Mark Hine

Personal information
- Full name: Mark Hine
- Date of birth: 18 May 1964
- Place of birth: Middlesbrough, England
- Date of death: 10 September 2025 (aged 61)
- Height: 5 ft 8 in (1.73 m)
- Position: Midfielder

Senior career*
- Years: Team / Apps / (Gls)
- 1982–1983: Billingham Town
- 1983: Whitley Bay
- 1984–1986: Grimsby Town / 22 / (1)
- 1986–1989: Darlington / 128 / (8)
- 1989–1991: Peterborough United / 55 / (7)
- 1991–1992: Scunthorpe United / 22 / (2)
- 1992–1993: Doncaster Rovers / 25 / (1)
- 1993–1996: Gateshead
- 1996–1998: Stalybridge Celtic / 61 / (1)
- 1998–1999: Spennymoor United
- 1999–0000: Whitley Bay
- 0000–2000: Gateshead
- 2000–0000: Goole
- 0000–2001: Harrogate Town
- 2001–2002: Armthorpe Welfare
- 2002–2003: Frickley Athletic
- 2003–2006: Armthorpe Welfare

International career
- England C

= Mark Hine =

English footballer (1964–2025)

Mark Hine (18 May 1964 – 10 September 2025) was an English professional footballer who played as a midfielder. He made more than 250 appearances in the Football League.

==Career==
Hine began his career at non-League clubs Billingham Town and Whitley Bay before signing for Grimsby Town in 1983.

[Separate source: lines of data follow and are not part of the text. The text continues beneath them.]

Lemma resolve_ref_found b o : stands_for ns bare b o -> resolve_ref ns bare b = found o.
Proof.
  unfold resolve_ref. intros [n Hn|n Hn|n Hn].
  - change "vars." with nsVars. rewrite (CutPrefix_app nsVars), identPattern_ident. by rewrite Hn.
  - assert (CutPrefix ("secrets." +:+ n) nsVars = None) as -> by reflexivity. change "secrets." with nsSecrets.
    rewrite (CutPrefix_app nsSecrets), identPattern_ident. by rewrite Hn.
  - destruct (CutPrefix n nsVars) eqn:E; [apply CutPrefix_spec in E as ->; by rewrite dotted_no_ident in Hn|].
    destruct (CutPrefix n nsSecrets) eqn:E'; [apply CutPrefix_spec in E' as ->; by rewrite dotted_no_ident in Hn|].
    by rewrite identPattern_ident, Hn, lookup_sources_first.
Qed.
Lemma resolve_ref_cases b : (exists o, stands_for ns bare b o) \/ resolve_ref ns bare b = Invalid.
Proof.
  unfold resolve_ref. destruct (CutPrefix b nsVars) as [n|] eqn:E.
  { apply CutPrefix_spec in E as ->. rewrite identPattern_ident. destruct (ident n) eqn:Hn; [left; eexists; by constructor|by right]. }
  destruct (CutPrefix b nsSecrets) as [n|] eqn:E'.
  { apply CutPrefix_spec in E' as ->. rewrite identPattern_ident. destruct (ident n) eqn:Hn; [left; eexists; by constructor|by right]. }
  rewrite identPattern_ident. destruct (ident b) eqn:Hn; [left; eexists; by constructor|by right].
Qed.
Lemma found_not_Invalid o : found o <> Invalid.
Proof. by destruct o. Qed.
Lemma resolve_Value b v : resolve_ref ns bare b = Value v <-> stands_for ns bare b (Some v).
Proof.
  split; [|by intros ->%resolve_ref_found]. destruct (resolve_ref_cases b) as [[o Ho]| ->]; [|done].
  rewrite (resolve_ref_found _ _ Ho). destruct o; [|done]. by intros [= <-].
Qed.
Lemma resolve_Unresolved b : resolve_ref ns bare b = Unresolved <-> stands_for ns bare b None.
Proof.
  split; [|by intros ->%resolve_ref_found]. destruct (resolve_ref_cases b) as [[o Ho]| ->]; [|done].
  rewrite (resolve_ref_found _ _ Ho). by destruct o.
Qed.
Lemma resolve_Invalid b : resolve_ref ns bare b = Invalid <-> forall o, ~ stands_for ns bare b o.
Proof.
  split.
  - intros H o Ho%resolve_ref_found. by apply (found_not_Invalid o); rewrite <-Ho.
  - intros H. destruct (resolve_ref_cases b) as [[o Ho]|]; [by destruct (H o)|done].
Qed.
Lemma replaced_rendered l f :
  (forall t caps, Found t caps ∈ l -> stands_for ns bare (group caps 1) (Some (f t))) -> rendered ns bare (chunks l) (replace_pieces f l).
Proof.
  induction l as [|[t|t caps] l IH]; intros H; simpl; [constructor| |].
  - apply rendered_bytes, IH. intros u caps Hin. apply (H u caps). by right.
  - constructor; [apply H; left|]. apply IH. intros u caps' Hin. apply (H u caps'). by right.
Qed.
End Resolve.

(** ** Property *)

(** C29: the substitution pass is exact - a text has one reading as references (text
    between [${{] and the first braces after it, the body trimmed) and bytes outside
    them; the pass gives the text with every reference replaced by what it stands for
    (a variable, a secret, or a bare name in the first source that has it) when each
    stands for a value, the error that lists exactly the bodies that are no name at
    all when there are any, and otherwise the error that lists exactly the bodies
    whose name has no value. *)
Theorem SubstituteRefsNS_exact (s : string) (ns : Namespaces) (bare : list (gmap string string)) :
  exists l, cut_into s l /\ (forall l', cut_into s l' -> l' = l) /\
    match SubstituteRefsNS s ns bare with
    | Ok out => rendered ns bare l out
    | Err (UnsupportedRefs bs) => bs <> [] /\ forall b, b ∈ bs <-> b ∈ bodies l /\ forall o, ~ stands_for ns bare b o
    | Err (UnresolvedRefs bs) =>
        bs <> [] /\ (forall b, b ∈ bodies l -> exists o, stands_for ns bare b o) /\
        forall b, b ∈ bs <-> b ∈ bodies l /\ stands_for ns bare b None
    end.
Proof.
  pose proof (FindAll_cut s) as Hcut. exists (chunks (FindAll RefPattern s)).
  split_and!; [done|intros l'; by apply cut_into_det|]. unfold SubstituteRefsNS. destruct (Contains s "${{") eqn:Hc.
  2: { rewrite (no_opening _ _ Hc Hcut). cbn [negb].
       pose proof (rendered_bytes ns bare s [] "" (rendered_nil ns bare)) as H. by rewrite app_nil_r, app_nil_r_s in H. }
  pose proof (fun b => ref_bodies_chunks s b Hc) as Hbs. rewrite (ref_bodies_found _ Hc) in Hbs. cbn [negb]. cbv zeta.
  set (l := FindAll RefPattern s) in *. set (bs := submatch_1 RefPattern <$> matched l) in *.
  case_decide as Hi; [|case_decide as Hu].
  - split; [by intros H%DedupeSorted_nil|]. intros b. rewrite elem_of_DedupeSorted, list_elem_of_filter, <-resolve_Invalid, <-Hbs. tauto.
  - split_and!; [by intros H%DedupeSorted_nil| |].
    + intros b Hb. destruct (resolve_ref_cases ns bare b) as [|Hx]; [done|]. apply Hbs in Hb. by destruct (filter_nil_none _ _ _ Hi Hb).
    + intros b. rewrite elem_of_DedupeSorted, list_elem_of_filter, <-resolve_Unresolved, <-Hbs. tauto.
  - apply replaced_rendered. intros t caps Hin. pose proof (body_captures _ _ _ Hin) as <-.
    assert (Hb : submatch_1 RefPattern t ∈ bs) by (apply list_elem_of_fmap; exists t; split; [done|apply elem_of_matched; eauto]).
    pose proof (filter_nil_none _ _ _ Hi Hb) as H1. pose proof (filter_nil_none _ _ _ Hu Hb) as H2. simpl in H1, H2.
    destruct (resolve_ref ns bare (submatch_1 RefPattern t)) as [v| |] eqn:E; [|done|done]. by apply resolve_Value.
Qed.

After retiring from professional football, Hine played for Gateshead, Stalybridge Celtic, Spennymoor United, Whitley Bay, Goole, Harrogate Town, Armthorpe Welfare and Frickley Athletic, before returning to Armthorpe Welfare as player-assistant manager in 2003. He also earned caps for the England C national team.

After leaving Armthorpe in 2006, Hine served as a coach at Hatfield Main and Brodsworth Welfare.

==Death==
Hine died on 10 September 2025, at the age of 61.